##### Data excerpts
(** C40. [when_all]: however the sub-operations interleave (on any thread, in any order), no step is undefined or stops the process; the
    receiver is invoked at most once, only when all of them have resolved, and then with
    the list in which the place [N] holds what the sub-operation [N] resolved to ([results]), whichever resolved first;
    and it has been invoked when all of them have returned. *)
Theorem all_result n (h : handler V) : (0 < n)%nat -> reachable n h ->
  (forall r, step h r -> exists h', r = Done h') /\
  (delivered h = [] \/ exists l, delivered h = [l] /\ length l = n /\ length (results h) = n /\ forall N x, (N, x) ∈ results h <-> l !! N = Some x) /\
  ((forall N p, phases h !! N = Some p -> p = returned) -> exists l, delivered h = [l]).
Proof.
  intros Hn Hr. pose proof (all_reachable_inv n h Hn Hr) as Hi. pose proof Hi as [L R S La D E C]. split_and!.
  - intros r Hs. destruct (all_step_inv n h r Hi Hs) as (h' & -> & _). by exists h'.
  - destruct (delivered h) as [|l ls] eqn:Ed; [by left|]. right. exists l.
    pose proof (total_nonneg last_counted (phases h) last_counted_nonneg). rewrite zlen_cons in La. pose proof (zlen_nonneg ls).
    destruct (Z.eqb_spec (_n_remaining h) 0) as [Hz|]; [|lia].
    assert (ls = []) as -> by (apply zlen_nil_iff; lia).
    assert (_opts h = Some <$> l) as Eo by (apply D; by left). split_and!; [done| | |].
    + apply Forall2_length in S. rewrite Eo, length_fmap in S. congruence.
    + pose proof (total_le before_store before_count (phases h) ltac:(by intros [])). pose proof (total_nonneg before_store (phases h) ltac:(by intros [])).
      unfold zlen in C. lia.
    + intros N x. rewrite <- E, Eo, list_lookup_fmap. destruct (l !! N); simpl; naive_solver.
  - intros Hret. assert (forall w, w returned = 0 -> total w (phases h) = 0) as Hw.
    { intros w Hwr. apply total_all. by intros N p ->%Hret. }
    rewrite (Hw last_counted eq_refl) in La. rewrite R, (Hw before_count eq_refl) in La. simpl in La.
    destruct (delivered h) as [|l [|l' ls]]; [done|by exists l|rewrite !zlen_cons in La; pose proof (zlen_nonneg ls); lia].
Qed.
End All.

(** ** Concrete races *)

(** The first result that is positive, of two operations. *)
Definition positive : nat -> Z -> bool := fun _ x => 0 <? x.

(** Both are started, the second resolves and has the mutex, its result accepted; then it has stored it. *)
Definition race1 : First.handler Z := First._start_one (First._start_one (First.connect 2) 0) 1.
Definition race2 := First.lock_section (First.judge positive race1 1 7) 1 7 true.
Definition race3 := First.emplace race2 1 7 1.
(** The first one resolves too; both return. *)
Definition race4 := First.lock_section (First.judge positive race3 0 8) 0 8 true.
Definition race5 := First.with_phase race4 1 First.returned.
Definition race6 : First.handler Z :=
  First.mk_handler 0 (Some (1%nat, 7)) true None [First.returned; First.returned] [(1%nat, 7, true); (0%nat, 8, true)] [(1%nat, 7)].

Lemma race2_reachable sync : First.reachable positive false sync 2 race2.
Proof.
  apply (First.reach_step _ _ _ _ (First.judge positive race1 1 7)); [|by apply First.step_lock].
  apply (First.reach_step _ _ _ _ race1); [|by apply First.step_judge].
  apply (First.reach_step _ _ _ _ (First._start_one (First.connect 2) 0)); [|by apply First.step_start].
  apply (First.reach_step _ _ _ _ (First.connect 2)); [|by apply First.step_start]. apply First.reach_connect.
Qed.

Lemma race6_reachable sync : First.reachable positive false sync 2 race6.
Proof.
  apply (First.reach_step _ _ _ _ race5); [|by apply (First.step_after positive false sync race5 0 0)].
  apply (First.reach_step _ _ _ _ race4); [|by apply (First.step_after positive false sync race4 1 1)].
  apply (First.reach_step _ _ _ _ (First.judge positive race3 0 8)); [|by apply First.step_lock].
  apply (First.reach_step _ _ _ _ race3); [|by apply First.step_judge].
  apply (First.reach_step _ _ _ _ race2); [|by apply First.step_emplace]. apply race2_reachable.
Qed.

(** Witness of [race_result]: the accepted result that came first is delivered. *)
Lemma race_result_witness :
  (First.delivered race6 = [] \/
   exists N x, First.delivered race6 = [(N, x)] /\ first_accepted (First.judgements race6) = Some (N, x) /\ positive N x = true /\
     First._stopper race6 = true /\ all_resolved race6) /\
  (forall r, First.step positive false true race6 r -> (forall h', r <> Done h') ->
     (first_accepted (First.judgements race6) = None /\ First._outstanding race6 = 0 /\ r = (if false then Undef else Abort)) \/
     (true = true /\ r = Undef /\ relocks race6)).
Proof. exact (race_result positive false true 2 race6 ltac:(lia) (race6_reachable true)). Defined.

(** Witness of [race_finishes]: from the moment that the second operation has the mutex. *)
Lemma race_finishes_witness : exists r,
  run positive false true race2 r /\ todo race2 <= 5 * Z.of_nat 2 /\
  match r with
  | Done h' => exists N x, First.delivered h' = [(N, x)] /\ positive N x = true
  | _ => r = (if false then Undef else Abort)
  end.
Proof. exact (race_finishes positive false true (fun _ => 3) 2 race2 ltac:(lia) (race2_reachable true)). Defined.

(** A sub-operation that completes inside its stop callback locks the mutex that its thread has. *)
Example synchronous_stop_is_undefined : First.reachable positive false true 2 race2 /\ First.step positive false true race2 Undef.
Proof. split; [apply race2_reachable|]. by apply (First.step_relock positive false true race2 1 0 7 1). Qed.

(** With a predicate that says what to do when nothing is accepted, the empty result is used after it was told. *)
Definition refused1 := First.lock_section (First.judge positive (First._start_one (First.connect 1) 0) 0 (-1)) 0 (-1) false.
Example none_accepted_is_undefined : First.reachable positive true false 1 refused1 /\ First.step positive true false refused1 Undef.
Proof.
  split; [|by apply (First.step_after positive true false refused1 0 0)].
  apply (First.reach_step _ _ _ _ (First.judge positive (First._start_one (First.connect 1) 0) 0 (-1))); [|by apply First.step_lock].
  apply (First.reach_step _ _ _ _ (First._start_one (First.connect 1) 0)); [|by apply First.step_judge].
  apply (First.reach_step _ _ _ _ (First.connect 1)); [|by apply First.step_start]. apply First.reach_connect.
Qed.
##########
### How to complete this task
Everything starting at the line containing "x)] /\ positive N x = true" and ending at the line containing "Proof. split; [apply" in the records above should be repeated exactly, and only that.

### Result of this task
  | Done h' => exists N x, First.delivered h' = [(N, x)] /\ positive N x = true
  | _ => r = (if false then Undef else Abort)
  end.
Proof. exact (race_finishes positive false true (fun _ => 3) 2 race2 ltac:(lia) (race2_reachable true)). Defined.

(** A sub-operation that completes inside its stop callback locks the mutex that its thread has. *)
Example synchronous_stop_is_undefined : First.reachable positive false true 2 race2 /\ First.step positive false true race2 Undef.
Proof. split; [apply race2_reachable|]. by apply (First.step_relock positive false true race2 1 0 7 1). Qed.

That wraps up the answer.